DATA LISTING START
(* ===== verification/Effect.v ===== *)
(** * Effect: what a pass writes when it returns

    A pass of the builder that returns leaves the file system [D ∪ fs]:
    it has written the entries of a map [D] over it and changed nothing
    else.  [D] depends only on the template files (as they are in [m0]),
    the repositories and the builder, not on the rest of the file system,
    so running the pass again writes the same [D] again.  [writes c D] is
    that statement for one computation, in the partial triples [on_ok] of
    [Prelude] (what a run that returns did); its rules follow [bind] and
    [for_each], and every pass gets its map from them.  The static copy's
    map is not of this form: [StaticCopy.copy_lookup] gives its result
    place by place. *)

From S2P Require Import Prelude Path Fs Domain Repos Partition Template Builder Ready.

Section Effect.
Context {engine : TemplateEngine} {formatter : HtmlFormatter}
        {event_repo : EventRepository} {group_repo : GroupRepository}
        {hackathon_repo : HackathonRepository}.
Context (sb : SiteBuilder) (m0 : gmap path node).

(** The template files are those of [m0]. *)
Definition tpl_as (w : world) : Prop :=
  forall name, name ∈ template_names ->
    fs w !! (templates sb ++ [name]) = m0 !! (templates sb ++ [name]).

(** The text the engine renders from the template [name] of [m0]. *)
Definition page_text (name : string) (ctx : context) : string :=
  match m0 !! (templates sb ++ [name]) with
  | Some (File src) => default "" (render_source src ctx)
  | _ => ""
  end.

(** A run of [c] from a state with the templates of [m0] that returns has
    written [D] and kept the templates. *)
Definition writes (c : M unit) (D : gmap path node) : Prop :=
  on_ok tpl_as (fun w w' => fs w' = D ∪ fs w) c.

Definition writes_some (c : M unit) : Prop := exists D, writes c D.

Lemma union_empty_l (m : gmap path node) : ∅ ∪ m = m.
Proof. apply (left_id_L _ _). Qed.

Lemma writes_bind (c : M unit) (k : unit -> M unit) D1 D2 :
  writes c D1 -> writes (k tt) D2 -> writes (bind c k) (D2 ∪ D1).
Proof.
  intros Hc Hk. eapply on_ok_bind; [exact Hc|intros []; exact Hk|].
  intros s1 s2 s3 H1 H2. rewrite H2, H1. by rewrite (assoc_L _).
Qed.

Lemma writes_print s : writes (print s) ∅.
Proof. intros w a w' Hw [= _ <-]. split; [by rewrite union_empty_l|done]. Qed.

Lemma writes_some_bind (c : M unit) (k : unit -> M unit) :
  writes_some c -> writes_some (k tt) -> writes_some (bind c k).
Proof. intros [D1 H1] [D2 H2]. exists (D2 ∪ D1). by apply writes_bind. Qed.

Lemma writes_some_for_each {A} (f : A -> M unit) l :
  (forall x, x ∈ l -> writes_some (f x)) -> writes_some (for_each f l).
Proof.
  induction l as [|x l IH]; intros Hf; simpl.
  - exists ∅. apply on_ok_ret. intros s. by rewrite union_empty_l.
  - apply writes_some_bind; [apply Hf; set_solver|apply IH; set_solver].
Qed.

Lemma writes_mkdir p :
  p <> [] -> ".." ∉ p -> (forall name, name ∈ template_names -> p <> templates sb ++ [name]) ->
  writes (mkdir p) {[p := Dir]}.
Proof.
  intros Hp Hn Ht w [] w' Hw H. apply mkdir_Ok_inv in H; [|done|done]. rewrite H.
  split; [by rewrite insert_union_singleton_l|].
  intros name Hname. rewrite H, lookup_insert_ne; [by apply Hw|]. by apply Ht.
Qed.

(** A total triple and the map a returning run writes, together. *)
Lemma ok_spec_writes (P : world -> Prop) (Q : unit -> world -> Prop) c D m :
  ok_spec P c Q -> writes c D ->
  ok_spec (fun w => P w /\ tpl_as w /\ fs w = m) c (fun a w' => Q a w' /\ tpl_as w' /\ fs w' = D ∪ m).
Proof.
  intros Hs Hw w (HP & Ht & <-). destruct (Hs w HP) as (a & w' & E & HQ).
  exists a, w'. split; [done|]. destruct (Hw w a w' Ht E). auto.
Qed.

Hypothesis Htpl_n : ".." ∉ templates sb.

Lemma writes_render p name ctx :
  name ∈ template_names -> p <> [] -> ".." ∉ p ->
  (forall name', name' ∈ template_names -> p <> templates sb ++ [name']) ->
  writes (render_at sb name ctx p) {[p := File (page_text name ctx)]}.
Proof.
  intros Hname Hp Hn Ht w [] w' Hw H.
  destruct (render_Ok_inv _ _ _ _ _ _ Hn H) as (src & text & Ts & Rs & Hf). rewrite Hf.
  eapply template_source_lookup in Ts; [|exact Htpl_n|by apply template_names_simple].
  assert (page_text name ctx = text) as ->.
  { unfold page_text. rewrite <- (Hw name Hname), Ts. by rewrite Rs. }
  split; [by rewrite insert_union_singleton_l|].
  intros name' Hn'. rewrite Hf, lookup_insert_ne; [by apply Hw|]. by apply Ht.
Qed.

Hypothesis Hout_n : ".." ∉ out sb.
Hypothesis Hout_pub : ~ out sb `prefix_of` public sb.
Hypothesis Hout_tpl : forall name, name ∈ "palette-rendered.html" :: template_names ->
  ~ out sb `prefix_of` templates sb ++ [name].
Hypothesis Hev : forall e, e ∈ events_all -> simple_name (Event.id e).
Hypothesis Hgr : forall g, g ∈ groups_all -> simple_name (Group.slug g).
Hypothesis Hhk : forall h, h ∈ hackathons_all -> simple_name (Hackathon.slug h).

Lemma out_not_template rel name : name ∈ template_names -> out sb ++ rel <> templates sb ++ [name].
Proof. intros Hn E. apply (Hout_tpl name); [set_solver|]. rewrite <- E. by exists rel. Qed.

Lemma out_app_nonempty rel : out sb ++ rel <> [].
Proof. pose proof (out_nonempty sb Hout_pub). by destruct (out sb). Qed.

Lemma writes_mkdir_out rel : ".." ∉ rel -> writes_some (mkdir (out sb ++ rel)).
Proof.
  intros Hr. eexists. apply writes_mkdir; [apply out_app_nonempty|set_solver|].
  intros name Hn. by apply out_not_template.
Qed.

Lemma writes_render_out rel name ctx :
  name ∈ template_names -> ".." ∉ rel -> writes_some (render_at sb name ctx (out sb ++ rel)).
Proof.
  intros Hname Hr. eexists. apply writes_render; [done|apply out_app_nonempty|set_solver|].
  intros name' Hn. by apply out_not_template.
Qed.

Lemma writes_some_print s : writes_some (print s).
Proof. exists ∅. apply writes_print. Qed.

(** The steps of a pass: its messages, its directories and its pages below
    [out], in order. *)
Ltac pass_steps :=
  unfold mbind, st_bind; cbv beta zeta; rewrite ?join_simple by auto with build;
  rewrite <- ?app_assoc;
  repeat first [ apply writes_some_bind | apply writes_some_print
               | apply writes_mkdir_out; set_solver
               | apply writes_render_out; [tname|set_solver] ].

Lemma render_index_writes : writes_some (render_index sb).
Proof. unfold render_index. pass_steps. Qed.

Lemma render_event_writes e :
  e ∈ events_all -> writes_some (render_event sb (out sb /ₚ "events") e).
Proof.
  intros He. pose proof (Hev e He). pose proof (simple_not_dotdot _ (Hev e He)).
  unfold render_event. pass_steps.
Qed.

Lemma render_events_writes : writes_some (render_events sb).
Proof.
  unfold render_events, mbind, st_bind. cbv beta zeta.
  apply writes_some_bind; [apply writes_some_print|].
  apply writes_some_bind; [rewrite join_simple by auto with build; apply writes_mkdir_out; set_solver|].
  apply writes_some_for_each. apply render_event_writes.
Qed.

Lemma render_groups_writes : writes_some (render_groups sb).
Proof.
  unfold render_groups, mbind, st_bind. cbv beta zeta.
  rewrite join_simple at 1 by auto with build.
  apply writes_some_bind; [apply writes_mkdir_out; set_solver|].
  apply writes_some_for_each. intros g Hg. pose proof (Hgr g Hg).
  pose proof (simple_not_dotdot _ (Hgr g Hg)).
  apply writes_some_bind; [unfold render_group|unfold render_group_events]; pass_steps.
Qed.

Lemma render_hackathons_writes : writes_some (render_hackathons sb).
Proof.
  unfold render_hackathons, mbind, st_bind. cbv beta zeta.
  rewrite join_simple at 1 by auto with build.
  apply writes_some_bind; [apply writes_mkdir_out; set_solver|].
  apply writes_some_for_each. intros h Hh. pose proof (Hhk h Hh).
  pose proof (simple_not_dotdot _ (Hhk h Hh)). unfold render_hackathon. pass_steps.
Qed.

Lemma render_palette_writes : writes_some (render_palette sb).
Proof.
  unfold render_palette. rewrite join_simple by auto with build. eexists.
  apply writes_render; [tname|by destruct (templates sb)|set_solver|].
  intros name Hn E. apply app_inv_head in E as [= <-]. by apply palette_not_template.
Qed.
End Effect.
DATA LISTING END
All that is wanted is a faithful reproduction of the line above with "Lemma writes_print s : writes (print s) ∅.", the line with "intros Hp Hn", and every line in between.

RESULT:
Lemma writes_print s : writes (print s) ∅.
Proof. intros w a w' Hw [= _ <-]. split; [by rewrite union_empty_l|done]. Qed.

Lemma writes_some_bind (c : M unit) (k : unit -> M unit) :
  writes_some c -> writes_some (k tt) -> writes_some (bind c k).
Proof. intros [D1 H1] [D2 H2]. exists (D2 ∪ D1). by apply writes_bind. Qed.

Lemma writes_some_for_each {A} (f : A -> M unit) l :
  (forall x, x ∈ l -> writes_some (f x)) -> writes_some (for_each f l).
Proof.
  induction l as [|x l IH]; intros Hf; simpl.
  - exists ∅. apply on_ok_ret. intros s. by rewrite union_empty_l.
  - apply writes_some_bind; [apply Hf; set_solver|apply IH; set_solver].
Qed.

Lemma writes_mkdir p :
  p <> [] -> ".." ∉ p -> (forall name, name ∈ template_names -> p <> templates sb ++ [name]) ->
  writes (mkdir p) {[p := Dir]}.
Proof.
  intros Hp Hn Ht w [] w' Hw H. apply mkdir_Ok_inv in H; [|done|done]. rewrite H.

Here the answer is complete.